What is required -
Using the line that contains "cbn [map_m]. destruct" as the first line and the last line of the data as the final one, give every line in that range again exactly.

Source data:
□ □ □ □ □ □ □
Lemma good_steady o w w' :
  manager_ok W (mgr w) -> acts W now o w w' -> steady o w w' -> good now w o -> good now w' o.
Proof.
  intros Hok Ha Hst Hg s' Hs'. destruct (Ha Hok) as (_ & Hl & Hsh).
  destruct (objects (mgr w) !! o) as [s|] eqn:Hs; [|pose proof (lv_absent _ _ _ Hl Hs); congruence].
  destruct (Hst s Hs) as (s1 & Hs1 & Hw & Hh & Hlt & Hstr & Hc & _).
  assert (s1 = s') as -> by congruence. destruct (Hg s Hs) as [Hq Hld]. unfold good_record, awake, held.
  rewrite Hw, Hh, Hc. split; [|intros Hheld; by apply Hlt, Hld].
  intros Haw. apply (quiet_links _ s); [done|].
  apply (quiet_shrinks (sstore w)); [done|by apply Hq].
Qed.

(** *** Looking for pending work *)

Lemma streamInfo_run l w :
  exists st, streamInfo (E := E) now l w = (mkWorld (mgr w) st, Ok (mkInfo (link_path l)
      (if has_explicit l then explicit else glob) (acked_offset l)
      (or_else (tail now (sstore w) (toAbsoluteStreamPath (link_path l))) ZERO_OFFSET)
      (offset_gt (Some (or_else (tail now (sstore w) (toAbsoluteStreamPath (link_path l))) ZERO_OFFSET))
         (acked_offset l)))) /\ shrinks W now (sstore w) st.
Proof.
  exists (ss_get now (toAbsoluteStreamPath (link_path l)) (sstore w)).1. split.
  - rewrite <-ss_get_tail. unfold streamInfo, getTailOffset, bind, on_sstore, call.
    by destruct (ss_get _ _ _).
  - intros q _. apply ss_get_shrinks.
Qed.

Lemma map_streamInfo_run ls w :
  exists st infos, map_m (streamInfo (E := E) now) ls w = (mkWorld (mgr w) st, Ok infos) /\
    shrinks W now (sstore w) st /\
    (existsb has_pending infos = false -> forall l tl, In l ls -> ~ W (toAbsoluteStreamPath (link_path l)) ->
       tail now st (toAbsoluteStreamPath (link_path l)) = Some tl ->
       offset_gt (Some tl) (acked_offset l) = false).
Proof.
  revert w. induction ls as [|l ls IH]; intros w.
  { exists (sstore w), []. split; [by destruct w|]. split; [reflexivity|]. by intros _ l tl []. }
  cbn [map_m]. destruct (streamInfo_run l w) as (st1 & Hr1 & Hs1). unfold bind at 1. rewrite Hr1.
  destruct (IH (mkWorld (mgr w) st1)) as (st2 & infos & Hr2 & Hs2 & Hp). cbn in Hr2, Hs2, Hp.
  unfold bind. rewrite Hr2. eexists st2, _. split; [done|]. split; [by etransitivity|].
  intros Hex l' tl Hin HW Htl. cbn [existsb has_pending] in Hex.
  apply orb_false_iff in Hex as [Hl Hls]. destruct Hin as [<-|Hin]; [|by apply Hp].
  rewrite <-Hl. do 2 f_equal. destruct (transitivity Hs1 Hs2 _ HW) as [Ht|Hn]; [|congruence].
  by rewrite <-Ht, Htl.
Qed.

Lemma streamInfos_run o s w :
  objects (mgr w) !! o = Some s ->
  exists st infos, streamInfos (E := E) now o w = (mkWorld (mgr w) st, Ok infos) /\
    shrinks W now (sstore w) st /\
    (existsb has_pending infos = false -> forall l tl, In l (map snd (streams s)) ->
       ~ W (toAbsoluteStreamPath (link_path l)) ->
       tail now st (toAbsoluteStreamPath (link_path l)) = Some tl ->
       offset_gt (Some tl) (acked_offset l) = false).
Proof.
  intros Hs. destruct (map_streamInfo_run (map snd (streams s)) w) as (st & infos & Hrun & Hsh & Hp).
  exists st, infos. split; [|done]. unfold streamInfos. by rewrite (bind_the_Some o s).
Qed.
□ □ □ □ □ □ □
Output for this task -
  cbn [map_m]. destruct (streamInfo_run l w) as (st1 & Hr1 & Hs1). unfold bind at 1. rewrite Hr1.
  destruct (IH (mkWorld (mgr w) st1)) as (st2 & infos & Hr2 & Hs2 & Hp). cbn in Hr2, Hs2, Hp.
  unfold bind. rewrite Hr2. eexists st2, _. split; [done|]. split; [by etransitivity|].
  intros Hex l' tl Hin HW Htl. cbn [existsb has_pending] in Hex.
  apply orb_false_iff in Hex as [Hl Hls]. destruct Hin as [<-|Hin]; [|by apply Hp].
  rewrite <-Hl. do 2 f_equal. destruct (transitivity Hs1 Hs2 _ HW) as [Ht|Hn]; [|congruence].
  by rewrite <-Ht, Htl.
Qed.

Lemma streamInfos_run o s w :
  objects (mgr w) !! o = Some s ->
  exists st infos, streamInfos (E := E) now o w = (mkWorld (mgr w) st, Ok infos) /\
    shrinks W now (sstore w) st /\
    (existsb has_pending infos = false -> forall l tl, In l (map snd (streams s)) ->
       ~ W (toAbsoluteStreamPath (link_path l)) ->
       tail now st (toAbsoluteStreamPath (link_path l)) = Some tl ->
       offset_gt (Some tl) (acked_offset l) = false).
Proof.
  intros Hs. destruct (map_streamInfo_run (map snd (streams s)) w) as (st & infos & Hrun & Hsh & Hp).
  exists st, infos. split; [|done]. unfold streamInfos. by rewrite (bind_the_Some o s).
Qed.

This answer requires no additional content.